ON the Football Association's 150th birthday Pep Guardiola praised the English game and then kicked it where it hurts, rejecting Chelsea to join Bayern Munich.
Hearts were all aflutter when he declared his love for the Premier League, then broken when he pledged his future to Bavaria.
Here at the Bridge of sighs, there was no great surprise when Guardiola elected not to stand at the wrong end of Roman Abramovich's itchy trigger finger. The Chelsea crowd have become unshockable.
They have seen Jose Mourinho, Carlo Ancelotti and Roberto Di Matteo take a Russian bullet and have given up trying to decipher what might happen next. Only in their wildest fantasies could they have entertained the hope that Guardiola would leave his apartment off Central Park to step into such volatility.
There was always a faint hope that Abramovich's money would do the trick again. It worked with Fernando Torres, right? Chelsea's owner is an oligarch who started with nothing and ended up with everything.
His money was supposed to be unstoppable. If he could splurge £50million on Torres, surely he could throw together a package to lure Guardiola to west London. The word is that he had flown to New York to make his target an offer he couldn't refuse.
But guess what? Money has found its limits. Some people cannot be bought. Other things come into play: stability, order, principles.
Guardiola was not selling himself to the highest bidder. Bayern, a haven of good sense and stability, struck him as a much better way to return to the stress of top-level management.
All the elements Guardiola eulogised in his love letter to the FA - English fans, the spirit, even the media - he then said no to.
With its hierarchy of sages and legends, Bayern are a soft landing for him after his year out. Chelsea would have been a tempest, with the inscrutable Abramovich demanding miracles.
Stamford Bridge is a place of intrigue and cabals. The pact between owner and supporters has broken down.

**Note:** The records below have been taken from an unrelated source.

(** * doodle-paper-vue: the gesture-driven transform and stroke engine

    A shallow embedding of [src/packages/doodle/brush.ts] and of the
    [Paper] class (with its [AnimationController]), followed by the
    properties of the specification that were checked against them.

    Conventions of the embedding.
    - A JavaScript [number] that carries a coordinate, a size, a scale or
      a time span is a real number ([R]): arithmetic is exact, and the
      values [NaN] and [Infinity] do not exist.  A division whose divisor
      is zero, and a read of a touch that is not there, make the handler
      return [None] instead: the code goes on with [Infinity] or [NaN]
      there, and a run of the embedding ends.  A property of a run is a
      property of the runs on which every handler returns; the fingers
      of a pinch at one and the same point are the case that matters
      ([ExampleFacts.pinch_after_coincident_fingers]).
    - A [number] that the code treats as an integer (a colour, a
      timestamp, a work mode, an array length) is a [Z] or a [nat].
    - An array is a list; [push] appends at the tail and [pop] removes the
      tail.
    - A statement that throws a [TypeError] or an [Error] returns [None].
    - The 2D canvas is the list of the curves stroked on it since it was
      last cleared, each with the style it was stroked with.
    - [Paper] holds its strokes by value; where sharing matters (what an
      export copies), the same methods are told again on a heap of
      objects, in [Heap].
    - What reaches a [Paper] from outside (touches, animation frames,
      resizes, calls of its public methods) is an [Event]; the clock
      ([Date], [performance.now]) is an argument of the event.
    - The opacity of the canvas element, which no other state depends on,
      is kept apart from the [Paper], as the number its style text reads
      as ([CanvasStyle]).

    The properties come in two parts: those of the specification, and
    then those read off the code itself (points and configurations,
    strokes and gestures, the layout, pans and pinches, transitions, the
    measures of a touch event). *)

From Stdlib Require Import Reals Lra Lia ZArith List String Ascii Bool.
From Stdlib Require Import Permutation.
Import ListNotations.

Local Open Scope R_scope.

(** ** Numbers *)

Module Num.

Definition leb (a b : R) : bool := if Rle_dec a b then true else false.
Definition ltb (a b : R) : bool := if Rlt_dec a b then true else false.
Definition eqb (a b : R) : bool := if Req_dec_T a b then true else false.

(** [a / b] on JavaScript numbers, defined when the quotient is a real.
    With a divisor of zero the code's [/] yields [Infinity] or [NaN] and
    the handler goes on with it; here the result is [None], and so is
    that of the handler: [computeFocus] without a touch,
    [onTouchMoveProxy] with two touches after a remembered distance of
    zero, [relativePositionToTimePoint] at a zoom of zero,
    [loadSizeAndPosition] with a root of height zero. *)
Definition div (a b : R) : option R :=
  if Req_dec_T b 0 then None else Some (a / b).

(** [Math.floor] *)
Definition floor (a : R) : Z := Int_part a.

(** [clampNumber(value, min, max)] *)
Definition clampNumber (value min max : R) : R :=
  Rmin (Rmax value min) max.
(** X18.  The days that [process_alliance_tax_data] returns are the days on
    which some record with a tax id was dated, each once, in ascending
    order of the date.  The count of a day is the number of those records,
    each amount is their sum, and the total value is the money plus the
    value, at the prices of the market, of the resources whose amount is
    positive; records without a tax id or without a readable date count
    nowhere. *)
Theorem tax_days_spec tax_history market_prices alliance_id alliance_name
    tax_records :
  let days :=
    (process_alliance_tax_data tax_history market_prices alliance_id
       alliance_name tax_records).1.2 in
  Sorted dates_ascending days
  /\ NoDup (map day_date days)
  /\ (forall date_str,
        date_str ∈ map day_date days <-> taxed date_str tax_records <> [])
  /\ Forall (fun day_data =>
               let records := taxed (day_date day_data) tax_records in
               day_count day_data = Z.of_nat (length records)
               /\ (forall k,
                     day_amounts day_data k
                     == Qsum (map (taxed_amount k) records))
               /\ day_total_value day_data
                  == day_amounts day_data money
                     + Qsum (map (priced_amount market_prices day_data)
                               priced_resources))
            days.
Proof.
  cbv zeta. unfold process_alliance_tax_data.
  destruct tax_records as [| record tax_records].
  - cbn [fst snd map].
    split; [constructor |]. split; [constructor |].
    split; [| constructor].
    intros date_str. split; [intros H; inversion H | intros H; contradiction].
  - cbv zeta. cbn [fst snd].
    set (records := record :: tax_records).
    set (priced := set_total_value market_prices
                   <$> foldl tax_step ∅ records).
    destruct (sorted_items_spec priced) as [Hperm Hsorted].
    assert (Hitems : forall x, x ∈ sorted_items priced ->
                       day_date x.2 = x.1
                       /\ day_count x.2
                          = Z.of_nat (length (taxed x.1 records))
                       /\ (forall k,
                             day_amounts x.2 k
                             == Qsum (map (taxed_amount k) (taxed x.1 records)))
                       /\ day_total_value x.2
                          == day_amounts x.2 money
                             + Qsum (map (priced_amount market_prices x.2)
                                       priced_resources)).
    { intros [d x] Hin.
      apply (proj1 (tax_days records market_prices x) d Hin). }
    assert (Hdates : Forall (fun x => day_date x.2 = x.1)
                       (sorted_items priced)).
    { apply Forall_forall. intros x Hin. apply (Hitems x Hin). }
    split; [apply Sorted_values; assumption |].
    rewrite (dates_of_items _ Hdates).
    split; [rewrite Hperm; apply NoDup_fst_map_to_list |].
    split.
    + intros date_str.
      apply (proj2 (tax_days records market_prices (day_init "")) date_str).
    + apply Forall_forall. intros x ([d x'] & -> & Hin)%list_elem_of_fmap.
      cbn [snd]. destruct (Hitems _ Hin) as (Hd & Hc & Ha & Hv).
      cbn [fst snd] in *. cbv zeta. rewrite Hd.
      split; [exact Hc |]. split; [exact Ha | exact Hv].
Qed.

Example tax_batch_days :
  map (fun d => (day_date d, day_count d))
    (process_alliance_tax_data ∅ DEFAULT_PRICES 7 "Bank" tax_batch).1.2
  = [("2024-05-01", 1%Z); ("2024-05-02", 2%Z)].
Proof. vm_compute. reflexivity. Qed.

(** X19.  The tax history on file changes for this alliance only.  With no
    tax record it does not change at all.  Otherwise the entry of the
    alliance keeps its name if it had one, its days without a tax in the
    batch stay as they were, and each day of the batch is stored as it is
    returned. *)
Theorem tax_history_update tax_history market_prices alliance_id
    alliance_name tax_records :
  let run := process_alliance_tax_data tax_history market_prices alliance_id
               alliance_name tax_records in
  let days := run.1.2 in
  let history := run.2 in
  let old_days :=
    from_option taxes_daily_records ∅ (tax_history !! alliance_id) in
  (forall a, a <> alliance_id -> history !! a = tax_history !! a)
  /\ match tax_records with
     | [] => history = tax_history
     | _ =>
         exists entry,
           history !! alliance_id = Some entry
           /\ taxes_name entry
              = from_option taxes_name alliance_name
                  (tax_history !! alliance_id)
           /\ (forall date_str,
                 taxed date_str tax_records = [] ->
                 taxes_daily_records entry !! date_str
                 = old_days !! date_str)
           /\ (forall date_str,
                 taxed date_str tax_records <> [] ->
                 exists day_data,
                   taxes_daily_records entry !! date_str = Some day_data
                   /\ day_data ∈ days
                   /\ day_date day_data = date_str)
     end.
Proof.
  cbv zeta. unfold process_alliance_tax_data.
  destruct tax_records as [| record tax_records].
  - cbn [fst snd]. split; reflexivity.
  - cbv zeta. cbn [fst snd].
    set (records := record :: tax_records).
    pose proof (tax_loop_invariant records) as Hinv.
    set (daily := foldl tax_step ∅ records) in *.
    set (priced := set_total_value market_prices <$> daily).
    split; [intros a Ha; apply lookup_insert_ne; congruence |].
    eexists. split; [apply lookup_insert_eq |].
    cbn [taxes_name taxes_daily_records].
    split; [destruct (tax_history !! alliance_id); reflexivity |].
    assert (Hold : taxes_daily_records
                     (default {| taxes_name := alliance_name;
                                 taxes_daily_records := ∅ |}
                        (tax_history !! alliance_id))
                   = from_option taxes_daily_records ∅
                       (tax_history !! alliance_id))
      by (destruct (tax_history !! alliance_id); reflexivity).
    rewrite Hold. split.
    + intros date_str Hnone. apply lookup_union_r.
      subst priced. rewrite lookup_fmap. specialize (Hinv date_str).
      destruct (daily !! date_str) as [day0 |]; [| reflexivity].
      destruct Hinv as (_ & Hsome & _). contradiction.
    + intros date_str Hsome. specialize (Hinv date_str).
      destruct (daily !! date_str) as [day0 |] eqn:Hday0; [| contradiction].
      assert (Hp : priced !! date_str
                   = Some (set_total_value market_prices day0))
        by (subst priced; rewrite lookup_fmap, Hday0; reflexivity).
      exists (set_total_value market_prices day0).
      split; [apply lookup_union_Some_raw; left; exact Hp |].
      split; [| apply Hinv].
      apply list_elem_of_fmap.
      exists (date_str, set_total_value market_prices day0).
      split; [reflexivity |].
      rewrite (proj1 (sorted_items_spec priced)).
      apply elem_of_map_to_list, Hp.
Qed.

Guardiola might have solved that problem with his stubbly, glowing smile and his commitment to symphonic football, but the mood ahead of last night's Premier League clash with Southampton was pretty foul.

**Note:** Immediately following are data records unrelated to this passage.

(** * Availability and booking handlers of the mock backend

    A shallow embedding of [src/mocks/handlers.ts]: the slot generator
    [generateAvailableSlots], the booking handlers (POST, PUT, DELETE on
    [/api/bookings]), the availability handler and the review handlers,
    together with the mock data they start from.  The four module-level
    arrays of the source ([mockProviders], [mockServices], [mockBookings],
    [mockReviews]) are the fields of one explicit [State] that every handler
    threads. *)

From Stdlib Require Import ZArith String Ascii List Lia QArith Bool.
From Stdlib Require Import DecimalString DecimalPos DecimalZ Sorted Permutation.
From Stdlib Require Import SpecFloat.
From stdpp Require Import base option list strings gmap sorting.
Import ListNotations.

Open Scope Z_scope.

(** ** JavaScript primitives *)

Module JS.

(** A JavaScript number as the handlers use it: an integer, or [NaN]
    ([None]).  [undefined] behaves as [NaN] in every comparison and sum the
    handlers perform, so a missing array element is [None] too. *)
Definition num : Type := option Z.

(** [a < b], [a <= b], [a >= b] and [a === b]: all false on [NaN]. *)
Definition lt (a b : num) : bool :=
  match a, b with Some x, Some y => x <? y | _, _ => false end.
Definition le (a b : num) : bool :=
  match a, b with Some x, Some y => x <=? y | _, _ => false end.
Definition ge (a b : num) : bool :=
  match a, b with Some x, Some y => y <=? x | _, _ => false end.
Definition seq (a b : num) : bool :=
  match a, b with Some x, Some y => x =? y | _, _ => false end.

(** [a + k] and [a - k] for an integer literal [k]. *)
Definition add (a : num) (k : Z) : num :=
  match a with Some x => Some (x + k) | None => None end.
Definition sub (a : num) (k : Z) : num :=
  match a with Some x => Some (x - k) | None => None end.

(** [n.toString()]. *)
Definition toString (a : num) : string :=
  match a with
  | Some x => NilZero.string_of_int (Z.to_int x)
  | None => "NaN"%string
  end.

Fixpoint repeatChar (c : ascii) (n : nat) : string :=
  match n with
  | O => EmptyString
  | S n' => String c (repeatChar c n')
  end.

(** [s.padStart(targetLength, c)] for a one-character pad string. *)
Definition padStart (targetLength : nat) (c : ascii) (s : string) : string :=
  (repeatChar c (targetLength - String.length s) ++ s)%string.

Definition isDigit (c : ascii) : bool :=
  let n := N_of_ascii c in ((48 <=? n) && (n <=? 57))%N.

Definition digitValue (c : ascii) : Z := Z.of_N (N_of_ascii c) - 48.

Fixpoint digitsValue (acc : Z) (s : string) : num :=
  match s with
  | EmptyString => Some acc
  | String c s' =>
      if isDigit c then digitsValue (10 * acc + digitValue c) s' else None
  end.

(** [Number(s)] on the texts the handlers meet: the empty string is [0], a
    string of decimal digits is its value, anything else is [NaN].  Signs,
    fractions, exponents, radix prefixes and surrounding white space, which
    [Number] also accepts, are outside this model. *)
Definition Number (s : string) : num := digitsValue 0 s.

(** [s.split(':')]. *)
Fixpoint splitColon (cur : string) (s : string) : list string :=
  match s with
  | EmptyString => [cur]
  | String c s' =>
      if Ascii.eqb c ":"%char then cur :: splitColon EmptyString s'
      else splitColon (cur ++ String c EmptyString)%string s'
  end.

Definition split (s : string) : list string := splitColon EmptyString s.

(** [const [a, b] = s.split(':').map(Number)]: a missing second element is
    [undefined]. *)
Definition splitNumbers (s : string) : num * num :=
  match List.map Number (split s) with
  | [] => (None, None)
  | [a] => (a, None)
  | a :: b :: _ => (a, b)
  end.

(** A JavaScript number that is not kept as an integer: an IEEE 754
    binary64 value, as the Standard Library specifies them (precision 53,
    exponent bound 1024). *)
Definition double : Type := spec_float.

(** An integer as a double (exact below 2^53 in absolute value). *)
Definition ofInt (z : Z) : double := binary_normalize 53 1024 z 0 false.

(** [a / b] on doubles: the quotient rounded to the nearest double, ties
    to even; [0 / 0] is [NaN]. *)
Definition divide (a b : double) : double := SFdiv 53 1024 a b.

(** A decimal literal with one fractional digit, such as [4.8] for
    [tenths = 48]: the double nearest to [tenths / 10]. *)
Definition oneDecimal (tenths : Z) : double := divide (ofInt tenths) (ofInt 10).

(** Truthiness of an optional JSON string: absent and empty are falsy. *)
Definition truthy (o : option string) : bool :=
  match o with
  | Some s => negb (String.eqb s EmptyString)
  | None => false
  end.

End JS.

(** The template literal
    [`${h.toString().padStart(2, '0')}:${m.toString().padStart(2, '0')}`]. *)
Definition formatTime (h m : JS.num) : string :=
  (JS.padStart 2 "0"%char (JS.toString h) ++ ":" ++
   JS.padStart 2 "0"%char (JS.toString m))%string.

(** ** Data model (the [type] declarations of the source) *)

Record Slot := { start : string; end_ : string }.

Record WorkingDay := { isOpen : bool; slots : list Slot }.

(** Only the fields the handlers below read or write are kept; the display
    fields of a provider (names, address, gallery and so on) are dropped. *)
Record Provider := {
  p_id : string;
  workingHours : gmap string WorkingDay;
  rating : JS.double;
  reviewCount : Z
}.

Regulars at Stamford Bridge were shocked by the derision heaped on Benitez, Bruce Buck the chairman, and chief executive Ron Gourlay during the 2-0 home League Cup defeat by Swansea.

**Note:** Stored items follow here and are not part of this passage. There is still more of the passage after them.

(** * Proliphix network thermostat client: model and properties

    A shallow embedding of [proliphix/proliphix.py]: the OID table, the two
    table helpers, and the [PDP] device proxy with its cache, its refresh
    ([update]), its field write ([_set]) and its property accessors.

    Conventions of the embedding:
    - a Python [str] is a [string]; a character is a code point in 0..255;
    - the module constant [OIDS] and the keyword arguments of [_set] are
      insertion-ordered dictionaries, kept as association lists with unique
      keys; the cache [_data], whose order is never observed, is a [gmap];
    - a Python [float] is a binary64 [float];
    - a call either returns or raises: [result];
    - [requests.post] is the transport collaborator, a function from the
      request to the text of the reply (or an exception). *)

From Stdlib Require Import ZArith Floats Ascii String List Bool Lia.
From stdpp Require Import gmap strings list pretty.

#[local] Open Scope Z_scope.
#[local] Set Warnings "-inexact-float".

(** ** The part of Python the program relies on *)

Module Py.

(** Exceptions the modelled code can raise. [RequestException] stands for
    whatever the transport raises. *)
Inductive exn : Type :=
| KeyError (key : string)
| ValueError
| OverflowError
| RequestException.

Inductive result (A : Type) : Type :=
| Ok (a : A)
| Raise (e : exn).
Arguments Ok {A} a.
Arguments Raise {A} e.

Definition bind {A B : Type} (r : result A) (k : A → result B) : result B :=
  match r with
  | Ok a => k a
  | Raise e => Raise e
  end.

(** The objects found in the cache and in keyword arguments: the strings
    of a reply and the integer written by the setter. *)
Inductive value : Type :=
| VStr (s : string)
| VInt (n : Z).

Definition is_str (v : value) : bool :=
  match v with VStr _ => true | VInt _ => false end.

(** [v == s] for a string [s]: an [int] never equals a [str]. *)
Definition eq_str (v : value) (s : string) : bool :=
  match v with
  | VStr t => bool_decide (t = s)
  | VInt _ => false
  end.

(** Truth value of a string: the empty string is falsy. *)
Definition truthy (s : string) : bool :=
  match s with
  | EmptyString => false
  | String _ _ => true
  end.

(** *** Strings *)

(** [s.split(sep)] for a one-character separator. *)
Fixpoint split (sep : ascii) (s : string) : list string :=
  match s with
  | EmptyString => [EmptyString]
  | String c rest =>
      if Ascii.eqb c sep then EmptyString :: split sep rest
      else match split sep rest with
           | [] => [String c EmptyString]
           | w :: ws => String c w :: ws
           end
  end.

(** [sep.join(l)] *)
Fixpoint join (sep : string) (l : list string) : string :=
  match l with
  | [] => ""
  | [w] => w
  | w :: ws => w +:+ sep +:+ join sep ws
  end.

(** [s[n:]] *)
Fixpoint slice_from (n : nat) (s : string) : string :=
  match n, s with
  | O, _ => s
  | S n', String _ rest => slice_from n' rest
  | S _, EmptyString => ""
  end.

(** [c in s] for a character [c]. *)
Fixpoint contains (c : ascii) (s : string) : bool :=
  match s with
  | EmptyString => false
  | String d rest => Ascii.eqb d c || contains c rest
  end.

(** [s.replace(a, b)] for characters [a] and [b]. *)
Fixpoint replace (a b : ascii) (s : string) : string :=
  match s with
  | EmptyString => ""
  | String c rest => String (if Ascii.eqb c a then b else c) (replace a b rest)
  end.

(** [str(v)] *)
Definition str (v : value) : string :=
  match v with
  | VStr s => s
  | VInt n => pretty n
  end.

(** *** Dictionaries that keep insertion order *)

Section Dict.
Context {V : Type}.

(** [d.get(k)] *)
Fixpoint dict_get (d : list (string * V)) (k : string) : option V :=
  match d with
  | [] => None
  | (k', v) :: rest => if bool_decide (k' = k) then Some v else dict_get rest k
  end.

(** [d[k] = v]: an existing key keeps its place, a new one goes last. *)
Fixpoint dict_set (k : string) (v : V) (d : list (string * V)) : list (string * V) :=
  match d with
  | [] => [(k, v)]
  | (k', v') :: rest =>
      if bool_decide (k' = k) then (k, v) :: rest
      else (k', v') :: dict_set k v rest
  end.
End Dict.

(** *** [urllib.parse] *)

Definition in_range (lo hi : ascii) (c : ascii) : bool :=
  (N_of_ascii lo <=? N_of_ascii c)%N && (N_of_ascii c <=? N_of_ascii hi)%N.

Definition is_digit (c : ascii) : bool := in_range "0" "9" c.

(** The characters [quote] never escapes. *)
Definition always_safe (c : ascii) : bool :=
  in_range "A" "Z" c || in_range "a" "z" c || is_digit c
  || contains c "_.-~".

Definition hex_digit (n : N) : ascii :=
  match String.get (N.to_nat n) "0123456789ABCDEF" with
  | Some c => c
  | None => "0"%char
  end.

(** ['%{:02X}'.format(b)] *)
Definition percent (b : N) : string :=
  String "%" (String (hex_digit (b / 16)) (String (hex_digit (b mod 16)) "")).

(** The UTF-8 bytes of a code point below 256. *)
Definition utf8 (c : ascii) : list N :=
  let n := N_of_ascii c in
  if (n <? 128)%N then [n] else [192 + n / 64; 128 + n mod 64]%N.

(** [quote(s, safe)] *)
Fixpoint quote (safe : string) (s : string) : string :=
  match s with
  | EmptyString => ""
  | String c rest =>
      (if always_safe c || contains c safe then String c ""
       else String.concat "" (percent <$> utf8 c))
      +:+ quote safe rest
  end.

(** [quote_plus(s)], with [safe=''] as [urlencode] calls it. *)
Definition quote_plus (s : string) : string :=
  if contains " " s then replace " " "+" (quote " " s) else quote "" s.

(** [urlencode(d)] for a dictionary with string keys. *)
Definition urlencode (d : list (string * value)) : string :=
  join "&" ((λ kv, quote_plus kv.1 +:+ "=" +:+ quote_plus (str kv.2)) <$> d).

(** *** Numbers *)

(** The argument of the setter: an [int] or a [float]. *)
Inductive number : Type :=
| Int (n : Z)
| Float (f : float).

(** [x * 10] *)
Definition times10 (x : number) : number :=
  match x with
  | Int n => Int (n * 10)
  | Float f => Float (f * 10)
  end.

(** [int(f)] for a float: the integral part, nothing for an infinity or
    a NaN. A finite float is [(-1)^s * m * 2^e]. *)
Definition trunc (f : float) : result Z :=
  match Prim2SF f with
  | S754_zero _ => Ok 0
  | S754_finite s m e =>
      let a := if (0 <=? e) then Z.pos m * 2 ^ e else Z.pos m / 2 ^ (- e) in
      Ok (if s then - a else a)
  | S754_infinity _ => Raise OverflowError
  | S754_nan => Raise ValueError
  end.

(** [int(x)] for a number. *)
Definition int_of_number (x : number) : result Z :=
  match x with
  | Int n => Ok n
  | Float f => trunc f
  end.

(** The float nearest to [(-1)^neg * m * 10^e] (ties to even) for
    [0 <= m], as the string conversion computes it; too large a value
    gives an infinity. *)
Definition decimal_to_float (neg : bool) (m e : Z) : float :=
  SF2Prim
    match m with
    | Z.pos p =>
        if (0 <=? e) then
          let n := Z.pos p * 10 ^ e in
          binary_normalize prec emax (if neg then - n else n) 0 neg
        else
          let '(q, e', l) := SFdiv_core_binary prec emax (Z.pos p) 0 (10 ^ (- e)) 0 in
          binary_round_aux prec emax neg q e' l
    | _ => S754_zero neg
    end.

(** [float(n)] for an [int]: the nearest float, or [OverflowError]. *)
Definition float_of_int (n : Z) : result float :=
  match binary_normalize prec emax n 0 false with
  | S754_infinity _ => Raise OverflowError
  | sf => Ok (SF2Prim sf)
  end.

(** White space as the numeric conversions see it, among the code points
    below 256: tab to carriage return, the space, and the two Unicode
    spaces U+0085 and U+00A0. *)
Definition is_space (c : ascii) : bool :=
  let n := N_of_ascii c in
  ((9 <=? n) && (n <=? 13) || (n =? 32) || (n =? 133) || (n =? 160))%N.

Fixpoint lstrip (s : string) : string :=
  match s with
  | EmptyString => ""
  | String c rest => if is_space c then lstrip rest else s
  end.

(** [s.strip()] *)
Definition strip (s : string) : string :=
  String.rev (lstrip (String.rev (lstrip s))).

(** An underscore is accepted only between two digits; [prev] is the
    character before [s]. *)
Fixpoint underscores_ok (prev : ascii) (s : string) : bool :=
  match s with
  | EmptyString => negb (Ascii.eqb prev "_")
  | String c rest =>
      (if Ascii.eqb c "_" then is_digit prev
       else negb (Ascii.eqb prev "_") || is_digit c)
      && underscores_ok c rest
  end.

Fixpoint remove (a : ascii) (s : string) : string :=
  match s with
  | EmptyString => ""
  | String c rest => if Ascii.eqb c a then remove a rest else String c (remove a rest)
  end.

(** An optional sign: whether it is a minus, and what follows. *)
Definition take_sign (s : string) : bool * string :=
  match s with
  | String "-" rest => (true, rest)
  | String "+" rest => (false, rest)
  | _ => (false, s)
  end.

Definition digit_value (c : ascii) : Z := Z.of_N (N_of_ascii c) - 48.

(** The leading digits of [s] read after [acc]: the number, how many
    digits were read, and what follows them. *)
Fixpoint take_digits (acc : Z) (count : nat) (s : string) : Z * nat * string :=
  match s with
  | EmptyString => (acc, count, s)
  | String c rest =>
      if is_digit c then take_digits (10 * acc + digit_value c) (S count) rest
      else (acc, count, s)
  end.

(** [int(s)] for a string, in base 10. *)
Definition int_of_str (s : string) : result Z :=
  let t := strip s in
  if underscores_ok "000" t then
    let '(neg, body) := take_sign (remove "_" t) in
    match take_digits 0 0 body with
    | (n, S _, EmptyString) => Ok (if neg then - n else n)
    | _ => Raise ValueError
    end
  else Raise ValueError.

(** [int(v)] for a cached object. *)
Definition int_ (v : value) : result Z :=
  match v with
  | VStr s => int_of_str s
  | VInt n => Ok n
  end.

(** [s.lower()] on the letters A to Z. *)
Fixpoint lower (s : string) : string :=
  match s with
  | EmptyString => ""
  | String c rest =>
      String (if in_range "A" "Z" c then ascii_of_N (N_of_ascii c + 32) else c)
             (lower rest)
  end.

All the constraints that govern relations between a billionaire benefactor and grateful fans have been shredded in recent weeks. Chelsea's followers no longer care who they upset because they can see the owner is indifferent to their wishes.
Over the past few months especially they have observed their own powerlessness. They adored Di Matteo but could not save him. They disdained Benitez but could not stop him being appointed manager. They feel (and sound) disenfranchised. The only contribution they feel empowered to make is to heckle and boo.
With the let-down of Guardiola's yes to Bayern Munich, of course, came an increased chance Benitez will still be here in August. An increased fear among locals.
Abramovich is stuck once more with his Rolodex of names. He has never looked so jilted. But there are spots of hope for those Chelsea fans who want the "interim" in Benitez's title adhered to. The caretaker is convinced he has a major chance of taking over from Jose Mourinho at Real Madrid when that relationship ends.
A charismatic visionary is still wanted. Jose Mourinho's aura was right for the stage Chelsea were at eight years ago. They needed to end the 50-year wait for the league title and instil a winning culture.
Since then Abramovich has followed every whim without success, hiring Luiz Felipe Scolari for entertainment and Ancelotti for Champions League know-how. Then along came a Ken Bates-era stalwart (Di Matteo) to close the deal in Europe. Then Benitez: the ex-Liverpool anti-hero.
Guardiola was going to be cerebral, cool, far-sighted, youth-friendly, iconic. Instead he administered the hardest lesson of the Abramovich era. He said no, which no one ever does.
He said no not only to the salary and the London life but also to the pay-off. Yes, every manager who parts the swing doors of Stamford Bridge has one eye on the severance package. Dismissal has become inevitable. The goodbye is inseparable from the hello.
There were some fine Chelsea players on display against Southampton: Juan Mata, Ramires, Hazard, David Luiz, Oscar and Cesar Azpilicueta are at the core of a good new Chelsea side.
To Guardiola, though, the Bayern side looked better because it offered him something Chelsea can never write into an offer. That something is control.